**RAW DATA**.
(* ===== verification/Group.v ===== *)
(** Abelian groups up to an equivalence, as an interface: the curve provides an
    instance, the scalar multiplications of src/crypto/crypto-ops.c are proved
    against it.  [smul] is multiplication by an integer. *)
From S2P Require Import Prelude.

Local Open Scope Z_scope.

Module Group.

Class AbGroup (A : Type) := {
  geq : A -> A -> Prop;
  gadd : A -> A -> A;
  gzero : A;
  gopp : A -> A;
  geq_equivalence :: Equivalence geq;
  gadd_proper :: Proper (geq ==> geq ==> geq) gadd;
  gopp_proper :: Proper (geq ==> geq) gopp;
  gadd_assoc a b c : geq (gadd a (gadd b c)) (gadd (gadd a b) c);
  gadd_comm a b : geq (gadd a b) (gadd b a);
  gadd_0_r a : geq (gadd a gzero) a;
  gadd_opp_r a : geq (gadd a (gopp a)) gzero
}.

Declare Scope group_scope.
Delimit Scope group_scope with grp.
Infix "≃" := geq (at level 70) : group_scope.
Infix "⊕" := gadd (at level 50, left associativity) : group_scope.

Section Multiples.
Context {A : Type} `{AbGroup A}.
Local Open Scope group_scope.

Lemma gadd_0_l a : gzero ⊕ a ≃ a.
Proof. by rewrite gadd_comm, gadd_0_r. Qed.

Lemma gadd_opp_l a : gopp a ⊕ a ≃ gzero.
Proof. by rewrite gadd_comm, gadd_opp_r. Qed.

Lemma gadd_cancel_r a b c : a ⊕ c ≃ b ⊕ c -> a ≃ b.
Proof.
  intros E. rewrite <- (gadd_0_r a), <- (gadd_0_r b), <- (gadd_opp_r c).
  by rewrite !gadd_assoc, E.
Qed.

Lemma gopp_unique a b : a ⊕ b ≃ gzero -> a ≃ gopp b.
Proof. intros E. apply (gadd_cancel_r _ _ b). by rewrite E, gadd_opp_l. Qed.

Lemma gadd_swap a b c d : (a ⊕ b) ⊕ (c ⊕ d) ≃ (a ⊕ c) ⊕ (b ⊕ d).
Proof. by rewrite !gadd_assoc, <- (gadd_assoc a b c), (gadd_comm b c), gadd_assoc. Qed.

Lemma gopp_add a b : gopp (a ⊕ b) ≃ gopp a ⊕ gopp b.
Proof. symmetry. apply gopp_unique. by rewrite gadd_swap, !gadd_opp_l, gadd_0_r. Qed.

Lemma gopp_0 : gopp gzero ≃ gzero.
Proof. symmetry. apply gopp_unique. apply gadd_0_r. Qed.

Lemma gopp_opp a : gopp (gopp a) ≃ a.
Proof. symmetry. apply gopp_unique, gadd_opp_r. Qed.

Lemma geq_sub a b : a ≃ b <-> a ⊕ gopp b ≃ gzero.
Proof.
  split; [intros ->; apply gadd_opp_r |]. intros E. apply gopp_unique in E. by rewrite gopp_opp in E.
Qed.

(** ** Integer multiples *)

Fixpoint pmul (n : positive) (a : A) : A :=
  match n with
  | xH => a
  | xO n => pmul n a ⊕ pmul n a
  | xI n => (pmul n a ⊕ pmul n a) ⊕ a
  end.

Definition smul (n : Z) (a : A) : A :=
  match n with
  | Z0 => gzero
  | Zpos n => pmul n a
  | Zneg n => gopp (pmul n a)
  end.

#[global] Instance pmul_proper n : Proper (geq ==> geq) (pmul n).
Proof. intros a b E. induction n as [n IH | n IH |]; simpl; by rewrite ?IH, ?E. Qed.

#[global] Instance smul_proper n : Proper (geq ==> geq) (smul n).
Proof. intros a b E. destruct n; simpl; by rewrite ?E. Qed.

Lemma pmul_succ n a : pmul (Pos.succ n) a ≃ pmul n a ⊕ a.
Proof.
  induction n as [n IH | n IH |]; simpl; [| done | done].
  rewrite IH. rewrite gadd_swap. by rewrite gadd_assoc.
Qed.

Lemma smul_succ n a : smul (Z.succ n) a ≃ smul n a ⊕ a.
Proof.
  destruct n as [| n | n]; simpl.
  - by rewrite gadd_0_l.
  - rewrite Pos.add_1_r. apply pmul_succ.
  - destruct (Pos.eq_dec n 1%positive) as [-> | Hn]; simpl; [by rewrite gadd_opp_l |].
    rewrite <- (Pos.succ_pred n Hn). generalize (Pos.pred n). intros m.
    replace (Z.succ (Zneg (Pos.succ m))) with (Zneg m) by lia. simpl.
    by rewrite pmul_succ, gopp_add, <- gadd_assoc, gadd_opp_l, gadd_0_r.
Qed.

Lemma smul_pred n a : smul (Z.pred n) a ≃ smul n a ⊕ gopp a.
Proof.
  apply (gadd_cancel_r _ _ a).
  by rewrite <- smul_succ, Z.succ_pred, <- gadd_assoc, gadd_opp_l, gadd_0_r.
Qed.

Lemma smul_add n m a : smul (n + m) a ≃ smul n a ⊕ smul m a.
Proof.
  revert n. apply Z.bi_induction.
  - by intros x y ->.
  - simpl. by rewrite gadd_0_l.
  - intros n. rewrite Z.add_succ_l, !smul_succ. split; intros E.
    + by rewrite E, <- !gadd_assoc, (gadd_comm a).
    + apply (gadd_cancel_r _ _ a). by rewrite E, <- !gadd_assoc, (gadd_comm a).
Qed.

Lemma smul_opp n a : smul (- n) a ≃ gopp (smul n a).
Proof. apply gopp_unique. by rewrite <- smul_add, Z.add_opp_diag_l. Qed.

Lemma smul_1 a : smul 1 a ≃ a.
Proof. done. Qed.

Lemma smul_double n a : smul (2 * n) a ≃ smul n a ⊕ smul n a.
Proof. replace (2 * n) with (n + n) by lia. apply smul_add. Qed.

Lemma smul_mul n m a : smul (n * m) a ≃ smul n (smul m a).
Proof.
  revert n. apply Z.bi_induction.
  - by intros x y ->.
  - done.
  - intros n. rewrite Z.mul_succ_l, smul_add, smul_succ. split; intros E.
    + by rewrite E.
    + by apply (gadd_cancel_r _ _ (smul m a)).
Qed.

Lemma smul_gadd n a b : smul n (a ⊕ b) ≃ smul n a ⊕ smul n b.
Proof.
  revert n. apply Z.bi_induction.
  - by intros x y ->.
  - simpl. by rewrite gadd_0_r.
  - intros n. rewrite !smul_succ. split; intros E.
    + by rewrite E, gadd_swap.
    + apply (gadd_cancel_r _ _ (a ⊕ b)). by rewrite E, gadd_swap.
Qed.

Lemma smul_0 n : smul n gzero ≃ gzero.
Proof.
  apply (gadd_cancel_r _ _ (smul n gzero)). by rewrite <- smul_gadd, gadd_0_l, gadd_0_l.
Qed.

(** ** Sums of weighted terms, as a loop from the top digit down computes them *)

Fixpoint wsum (B : Z) (n : nat) (D : nat -> A) : A :=
  match n with
  | O => gzero
  | S n => wsum B n D ⊕ smul (B ^ Z.of_nat n) (D n)
  end.

Lemma wsum_horner B n (D : nat -> A) Q : 
  smul (B ^ Z.of_nat n) (smul B Q ⊕ D n) ⊕ wsum B n D ≃ smul (B ^ Z.of_nat (S n)) Q ⊕ wsum B (S n) D.
Proof.
  simpl wsum. rewrite Nat2Z.inj_succ, Z.pow_succ_r, (Z.mul_comm B) by lia.
  rewrite smul_gadd, <- smul_mul, <- gadd_assoc. by rewrite (gadd_comm (smul _ (D n))).
Qed.

Lemma wsum_proper B n (D E : nat -> A) :
  (forall i, (i < n)%nat -> D i ≃ E i) -> wsum B n D ≃ wsum B n E.
Proof.
  induction n as [| n IH]; intros H0; simpl; [done |].
  rewrite IH by (intros; apply H0; lia). by rewrite (H0 n) by lia.
Qed.

Lemma wsum_add B n (D E : nat -> A) : wsum B n (fun i => D i ⊕ E i) ≃ wsum B n D ⊕ wsum B n E.
Proof.
  induction n as [| n IH]; simpl; [by rewrite gadd_0_r |]. by rewrite IH, smul_gadd, gadd_swap.
Qed.
End Multiples.

End Group.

**EXERCISE GOAL**. Copy out only the lines above from the one with "#[global] Instance pmul_proper" to the one with "Proof. intros a b E. destruct", inclusive, exactly as they stand.

**PROBLEM SOLUTION**.
#[global] Instance pmul_proper n : Proper (geq ==> geq) (pmul n).
Proof. intros a b E. induction n as [n IH | n IH |]; simpl; by rewrite ?IH, ?E. Qed.

#[global] Instance smul_proper n : Proper (geq ==> geq) (smul n).
Proof. intros a b E. destruct n; simpl; by rewrite ?E. Qed.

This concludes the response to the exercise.